Whenever leading politicians seek to do something that is unconstitutional, against the will of the people, or both, the plan is always the same. That plan is to first create a "compromise" which is ridiculous on its face, to allow that compromise to remain in place until the populace forgets how it got there, and then to seek out the original goal by pointing out the ridiculousness of the situation which they created.
An example of this is allowing openly gay and lesbian soldiers to serve in the military. When the public opposed such a move in the early 1990's the government created a "compromise." That compromise was to allow them to serve, but only if they didn't talk about their sex life. The government would in turn no longer ask about a soldier's sexual orientation.
As ridiculous as this policy was, it remained in place for almost 20 years. Eventually, the same people that heralded the "don't ask, don't tell" policy began to point out the absurdity of a system that allows a person to live as they see fit as long as they don't talk about it with their employers. The same people that created the situation then got their eventual goal by pointing out the unsustainability of that program.
This is the plan for amnesty. Last week, the President created a program where illegal aliens who came here below a certain age and have been here for a given amount of time are allowed to have their deportations deferred for up to two years and are given legal work status. Now we have a scenario that is both unsustainable and unfair. It is unsustainable in that the bureaucracy needed to validate the claims made by these people does not exist and cannot be trusted to do a fair job when it will be created by an administration whose obvious goal is to legalize as many of the people in question as possible. It is injust in that the US does not have a "second class citizen" structure. You are either a US citizen or you are not. You are either in this country legally or you are not. The system is, on its face, discriminatory and demeaning.

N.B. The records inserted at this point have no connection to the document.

(** X13: with the root id set, a run in which the refresh button was
    clicked ends in a rerun request before any listing: nothing is asked
    of Drive, the three tables are empty, and the page has the title,
    the sidebar header and the button, nothing else. *)
Theorem script_refresh_run (fuel : nat) (ui : interaction) (w : world) :
  PyStr.truthy (default "" (secret_strings w !! "GDRIVE_ROOT_FOLDER_ID")) = true →
  refresh_clicked ui = true →
  let out := script fuel ui w in
  out.1 = Raise RerunException
  ∧ drive_log out.2 = drive_log w
  ∧ (subfolders_cache out.2 = ∅ ∧ wav_files_cache out.2 = ∅ ∧ bytes_cache out.2 = ∅)
  ∧ shown out.2 = shown w ++ [SetPageConfig; Title; SidebarHeader; Button].
Proof.
  intros Hroot Hclick out. subst out.
  rewrite script_refresh by done. rewrite refresh_handler_eq. simpl.
  split_and!; try done. by rewrite <- !app_assoc.
Qed.

Lemma script_refresh_run_witness :
  PyStr.truthy (default "" (secret_strings warm_world !! "GDRIVE_ROOT_FOLDER_ID")) = true
  ∧ refresh_clicked refresh_click = true
  ∧ (script 5 refresh_click warm_world).1 = Raise RerunException
  ∧ drive_log (script 5 refresh_click warm_world).2 = drive_log warm_world
  ∧ (subfolders_cache (script 5 refresh_click warm_world).2 = ∅
     ∧ wav_files_cache (script 5 refresh_click warm_world).2 = ∅
     ∧ bytes_cache (script 5 refresh_click warm_world).2 = ∅)
  ∧ shown (script 5 refresh_click warm_world).2
    = shown warm_world ++ [SetPageConfig; Title; SidebarHeader; Button].
Proof.
  do 2 (split; [by vm_compute|]).
  apply (script_refresh_run 5 refresh_click warm_world); by vm_compute.
Defined.

Lemma script_to_list_subfolders fuel ui w :
  PyStr.truthy (default "" (secret_strings w !! "GDRIVE_ROOT_FOLDER_ID")) = true →
  refresh_clicked ui = false →
  ∀ r w1,
    list_subfolders (default "" (secret_strings w !! "GDRIVE_ROOT_FOLDER_ID"))
      (show Button (show SidebarHeader (show Title (show SetPageConfig w))))
    = (r, w1) →
    match r with
    | Ok [] => script fuel ui w = (Raise StopException, show (Warning no_subfolders_msg) w1)
    | Ok (_ :: _) => True
    | Raise e => script fuel ui w = (Raise e, w1)
    | OutOfFuel => script fuel ui w = (OutOfFuel, w1)
    end.
Proof.
  intros Hroot Hclick r w1 Hl. unfold script, st_button.
  pose proof (root_set_file w Hroot) as Hf.
  change (secret_strings w) with
    (secret_strings (show Title (show SetPageConfig w))) in Hroot, Hl.
  run_page Hroot Hclick. rewrite Hl.
  by destruct r as [[|f folders]| |].
Qed.

(** X14: when Drive reports no subfolder of the root, the run shows the
    warning and stops: one list request was made, and no select box or
    anything after it is put on the page. *)
Theorem script_no_subfolders (fuel : nat) (ui : interaction) (w : world)
    (res : option (list resource)) :
  let root_id := default "" (secret_strings w !! "GDRIVE_ROOT_FOLDER_ID") in
  PyStr.truthy root_id = true →
  refresh_clicked ui = false →
  service_ready w = true →
  fresh_value 60 (now w) (subfolders_cache w !! root_id) = None →
  files_list_execute (drive w) (drive_log w) (subfolders_request root_id) = inr res →
  default [] res = [] →
  let out := script fuel ui w in
  out.1 = Raise StopException
  ∧ drive_log out.2 = drive_log w ++ [FilesList (subfolders_request root_id)]
  ∧ shown out.2
    = shown w ++ [SetPageConfig; Title; SidebarHeader; Button; Warning no_subfolders_msg].
Proof.
  intros root_id Hroot Hclick Hs Hc Hd Hnil out. subst out.
  pose proof (script_to_list_subfolders fuel ui w Hroot Hclick) as H.
  fold root_id in H.
  rewrite list_subfolders_miss in H by done. simpl in H. rewrite Hd, Hnil in H.
  rewrite (H _ _ eq_refl). simpl. split_and!; try done.
  by rewrite <- !app_assoc.
Qed.

Lemma script_no_subfolders_witness :
  PyStr.truthy (default "" (secret_strings empty_world !! "GDRIVE_ROOT_FOLDER_ID")) = true
  ∧ refresh_clicked untouched = false
  ∧ service_ready empty_world = true
  ∧ fresh_value 60 (now empty_world) (subfolders_cache empty_world !! "root") = None
  ∧ files_list_execute (drive empty_world) (drive_log empty_world)
      (subfolders_request "root") = inr (Some [])
  ∧ default [] (Some (@nil resource)) = []
  ∧ (script 5 untouched empty_world).1 = Raise StopException
  ∧ drive_log (script 5 untouched empty_world).2
    = drive_log empty_world ++ [FilesList (subfolders_request "root")]
  ∧ shown (script 5 untouched empty_world).2
    = shown empty_world
      ++ [SetPageConfig; Title; SidebarHeader; Button; Warning no_subfolders_msg].
Proof.
  do 6 (split; [reflexivity|]).
  apply (script_no_subfolders 5 untouched empty_world (Some [])); reflexivity.
Defined.
(** * Asclepio Class: the live session orchestrator of [src/App.tsx]

    A shallow embedding of the React component's session logic: the
    message handler [onMessage], [handleArchiveNote], [startSession],
    [stopSession] and [generateSessionReportAndTitle], over the data
    types of [src/types.ts].

    Conventions.
    - A JavaScript string is held as the bytes of its UTF-8 encoding
      (Rocq's [string]); concatenation and the empty string are the
      same on both sides.
    - An optional property is an [option]; [None] is [undefined].
    - React state is the record [AppState]; the [useRef] cells are the
      record [Refs]; what the browser and the remote service answer
      (random identifiers, the clock, the microphone permission, the
      summarisation reply) is read from the record [Host], which also
      logs what the component sends out (prompts, utterances).
    - Every handler is a function of the whole [World], written in a
      small state monad. *)

From Stdlib Require Import ZArith Ascii String List.
From stdpp Require Import base option list strings gmap pretty.

Open Scope string_scope.
Open Scope list_scope.
Open Scope nat_scope.

(** ** Data model ([src/types.ts]) *)

Inductive NoteType := tip | qa | context.

Module Note.
Record t := mk {
  id : string;
  type : NoteType;
  content : string;
  question : option string;
  topic : option string;
}.
End Note.
Abbreviation Note := Note.t.

Module SessionRecord.
Record t := mk {
  id : string;
  title : string;
  date : Z;
  transcription : string;
  notes : list Note;
  report : string;
}.
End SessionRecord.
Abbreviation SessionRecord := SessionRecord.t.

(** ** Messages of the streaming channel (the fields [onMessage] reads) *)

Record FunctionCall := {
  name : string;
  args : gmap string string;
}.

Record Transcription := { text : option string }.

Record ServerContent := {
  inputTranscription : option Transcription;
  turnComplete : option bool;
}.

Record ToolCall := { functionCalls : option (list FunctionCall) }.

Record LiveServerMessage := {
  serverContent : option ServerContent;
  toolCall : option ToolCall;
}.

(** ** Tool declarations ([src/App.tsx], lines 9-11) *)

Record FunctionDeclaration := {
  fd_name : string;
  fd_properties : list string;
  fd_required : list string;
}.

Record Tool := { functionDeclarations : list FunctionDeclaration }.

Definition MAX_SESSION_TIME_SECONDS : Z := 600.

Definition addNoteFunctionDeclaration : FunctionDeclaration :=
  {| fd_name := "addNote"; fd_properties := ["tip"]; fd_required := ["tip"] |}.

Definition answerQuestionFunctionDeclaration : FunctionDeclaration :=
  {| fd_name := "answerQuestion";
     fd_properties := ["question"; "answer"];
     fd_required := ["question"; "answer"] |}.

Definition provideContextFunctionDeclaration : FunctionDeclaration :=
  {| fd_name := "provideContext";
     fd_properties := ["topic"; "explanation"];
     fd_required := ["topic"; "explanation"] |}.

(** ** The reply of the summarisation request

    [generateSessionReportAndTitle] awaits [ai.models.generateContent]
    and hands [response.text] to [JSON.parse]. The three ways this can
    go are the constructors of [Summary]; a parsed value is either
    [null] or a value whose properties can be read. The response schema
    types [title] and [report] as strings; a value that is not an object
    reads like an object without properties. *)

Inductive Json :=
  | JNull
  | JObject (props : gmap string string).

Inductive Summary :=
  | NetworkError
  | MalformedJSON
  | Parsed (result : Json).

(** ** State *)

Record AppState := {
  isListening : bool;
  transcription : string;
  notes : list Note;
  timeLeft : Z;
  error : option string;
  activeAiResponse : option Note;
  isGeneratingReport : bool;
  sessionHistory : list SessionRecord;
  viewingSession : option SessionRecord;
  isVoiceResponseEnabled : bool;
  isContextualizeEnabled : bool;
}.

(** What [startSession] passes to [ai.live.connect] (line 153): the
    declared tools, and the [onMessage] callback, which closes over the
    [speak] of the render that started the session and so over the
    voice setting of that moment. *)
Record LiveConnectParameters := {
  tools : list Tool;
  onmessage_voice : bool;
}.

(** The [useRef] cells. [sessionPromiseRef] keeps the parameters of
    the connection; the other cells only record whether a handle is
    held. *)
Record Refs := {
  sessionPromiseRef : option LiveConnectParameters;
  audioContextRef : bool;
  scriptProcessorRef : bool;
  mediaStreamRef : bool;
  timerIntervalRef : bool;
}.

(** The environment. The [_results] fields give the value returned by
    the k-th call of the corresponding platform function, the [_calls]
    fields count the calls made so far. *)
Record Host := {
  randomUUID_results : nat → string;
  randomUUID_calls : nat;
  Date_results : nat → Z;
  Date_calls : nat;
  toLocaleString : Z → string;
  getUserMedia_results : nat → bool;
  getUserMedia_calls : nat;
  generateContent_results : nat → Summary;
  prompts : list string;
  utterances : list string;
}.

Record World := {
  state : AppState;
  refs : Refs;
  host : Host;
}.

(** ** A state monad over [World] *)

Definition M (A : Type) : Type := World → A * World.

Definition ret {A} (a : A) : M A := λ w, (a, w).

Definition bind {A B} (m : M A) (k : A → M B) : M B :=
  λ w, let (a, w') := m w in k a w'.

Declare Scope js_scope.
Delimit Scope js_scope with js.
Notation "'let!' x ':=' m 'in' k" := (bind m (λ x, k))
  (at level 10, x name, m at level 100, k at level 200) : js_scope.
Notation "m ';;;' k" := (bind m (λ _, k))
  (at level 100, k at level 200, right associativity) : js_scope.
Open Scope js_scope.

Definition exec {A} (m : M A) (w : World) : World := snd (m w).

Definition getApp : M AppState := λ w, (state w, w).
Definition getRefs : M Refs := λ w, (refs w, w).

Definition modifyApp (f : AppState → AppState) : M unit :=
  λ w, (tt, {| state := f (state w); refs := refs w; host := host w |}).

Definition modifyRefs (f : Refs → Refs) : M unit :=
  λ w, (tt, {| state := state w; refs := f (refs w); host := host w |}).

Definition modifyHost (f : Host → Host) : M unit :=
  λ w, (tt, {| state := state w; refs := refs w; host := f (host w) |}).

Fixpoint forEach {A} (l : list A) (body : A → M unit) : M unit :=
  match l with
  | [] => ret tt
  | x :: l' => body x ;;; forEach l' body
  end.

(** ** Record updates

    [with_x f r] is [r] with its field [x] replaced by [f] of the old
    value. *)

Definition with_isListening (f : bool → bool) (s : AppState) : AppState :=
  {| isListening := f (isListening s); transcription := transcription s;
     notes := notes s; timeLeft := timeLeft s; error := error s;
     activeAiResponse := activeAiResponse s;
     isGeneratingReport := isGeneratingReport s;
     sessionHistory := sessionHistory s;
     viewingSession := viewingSession s;
     isVoiceResponseEnabled := isVoiceResponseEnabled s;
     isContextualizeEnabled := isContextualizeEnabled s |}.

Definition with_transcription (f : string → string) (s : AppState) : AppState :=
  {| isListening := isListening s; transcription := f (transcription s);
     notes := notes s; timeLeft := timeLeft s; error := error s;
     activeAiResponse := activeAiResponse s;
     isGeneratingReport := isGeneratingReport s;
     sessionHistory := sessionHistory s;
     viewingSession := viewingSession s;
     isVoiceResponseEnabled := isVoiceResponseEnabled s;
     isContextualizeEnabled := isContextualizeEnabled s |}.

Definition with_notes (f : list Note → list Note) (s : AppState) : AppState :=
  {| isListening := isListening s; transcription := transcription s;
     notes := f (notes s); timeLeft := timeLeft s; error := error s;
     activeAiResponse := activeAiResponse s;
     isGeneratingReport := isGeneratingReport s;
     sessionHistory := sessionHistory s;
     viewingSession := viewingSession s;
     isVoiceResponseEnabled := isVoiceResponseEnabled s;
     isContextualizeEnabled := isContextualizeEnabled s |}.

Definition with_timeLeft (f : Z → Z) (s : AppState) : AppState :=
  {| isListening := isListening s; transcription := transcription s;
     notes := notes s; timeLeft := f (timeLeft s); error := error s;
     activeAiResponse := activeAiResponse s;
     isGeneratingReport := isGeneratingReport s;
     sessionHistory := sessionHistory s;
     viewingSession := viewingSession s;
     isVoiceResponseEnabled := isVoiceResponseEnabled s;
     isContextualizeEnabled := isContextualizeEnabled s |}.

Definition with_error (f : option string → option string) (s : AppState) : AppState :=
  {| isListening := isListening s; transcription := transcription s;
     notes := notes s; timeLeft := timeLeft s; error := f (error s);
     activeAiResponse := activeAiResponse s;
     isGeneratingReport := isGeneratingReport s;
     sessionHistory := sessionHistory s;
     viewingSession := viewingSession s;
     isVoiceResponseEnabled := isVoiceResponseEnabled s;
     isContextualizeEnabled := isContextualizeEnabled s |}.

Definition with_activeAiResponse (f : option Note → option Note) (s : AppState) : AppState :=
  {| isListening := isListening s; transcription := transcription s;
     notes := notes s; timeLeft := timeLeft s; error := error s;
     activeAiResponse := f (activeAiResponse s);
     isGeneratingReport := isGeneratingReport s;
     sessionHistory := sessionHistory s;
     viewingSession := viewingSession s;
     isVoiceResponseEnabled := isVoiceResponseEnabled s;
     isContextualizeEnabled := isContextualizeEnabled s |}.

Definition with_isGeneratingReport (f : bool → bool) (s : AppState) : AppState :=
  {| isListening := isListening s; transcription := transcription s;
     notes := notes s; timeLeft := timeLeft s; error := error s;
     activeAiResponse := activeAiResponse s;
     isGeneratingReport := f (isGeneratingReport s);
     sessionHistory := sessionHistory s;
     viewingSession := viewingSession s;
     isVoiceResponseEnabled := isVoiceResponseEnabled s;
     isContextualizeEnabled := isContextualizeEnabled s |}.

Definition with_sessionHistory (f : list SessionRecord → list SessionRecord) (s : AppState) : AppState :=
  {| isListening := isListening s; transcription := transcription s;
     notes := notes s; timeLeft := timeLeft s; error := error s;
     activeAiResponse := activeAiResponse s;
     isGeneratingReport := isGeneratingReport s;
     sessionHistory := f (sessionHistory s);
     viewingSession := viewingSession s;
     isVoiceResponseEnabled := isVoiceResponseEnabled s;
     isContextualizeEnabled := isContextualizeEnabled s |}.

Definition with_viewingSession (f : option SessionRecord → option SessionRecord) (s : AppState) : AppState :=
  {| isListening := isListening s; transcription := transcription s;
     notes := notes s; timeLeft := timeLeft s; error := error s;
     activeAiResponse := activeAiResponse s;
     isGeneratingReport := isGeneratingReport s;
     sessionHistory := sessionHistory s;
     viewingSession := f (viewingSession s);
     isVoiceResponseEnabled := isVoiceResponseEnabled s;
     isContextualizeEnabled := isContextualizeEnabled s |}.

However, this is the point. This is why this type of system was chosen. In a few years, Democratic leaders will began to decry the injustice of the system. They will ask "why are these people allowed to work legally, but not to vote." They will decry the inhumanity of a nation that takes their services in the workforce, but leaves them out of the voting process to select the leaders of that nation. They will protest against the taxation of their services without the ability to select their representatives in local, state, or national elections.
This is how the system works. They take a person with no legitimate complaint - an alien who came here illegally and works illegally, and places them into a scenario in which they have a legitimate grievance - the can work, but have no voice in the system. The same people who then created this "compromise" will tear it down by decrying it as an injustice, and the ultimate goal of citizenship for illegal aliens is achieved. The argument is shifted from rewarding illegal aliens with citizenship to granting full rights to second class citizens.
This plan has been successful in the past. It will be successful again unless the American people require their elected representatives to address the issue at hand - illegal immigration - and not create an argument that they can win later.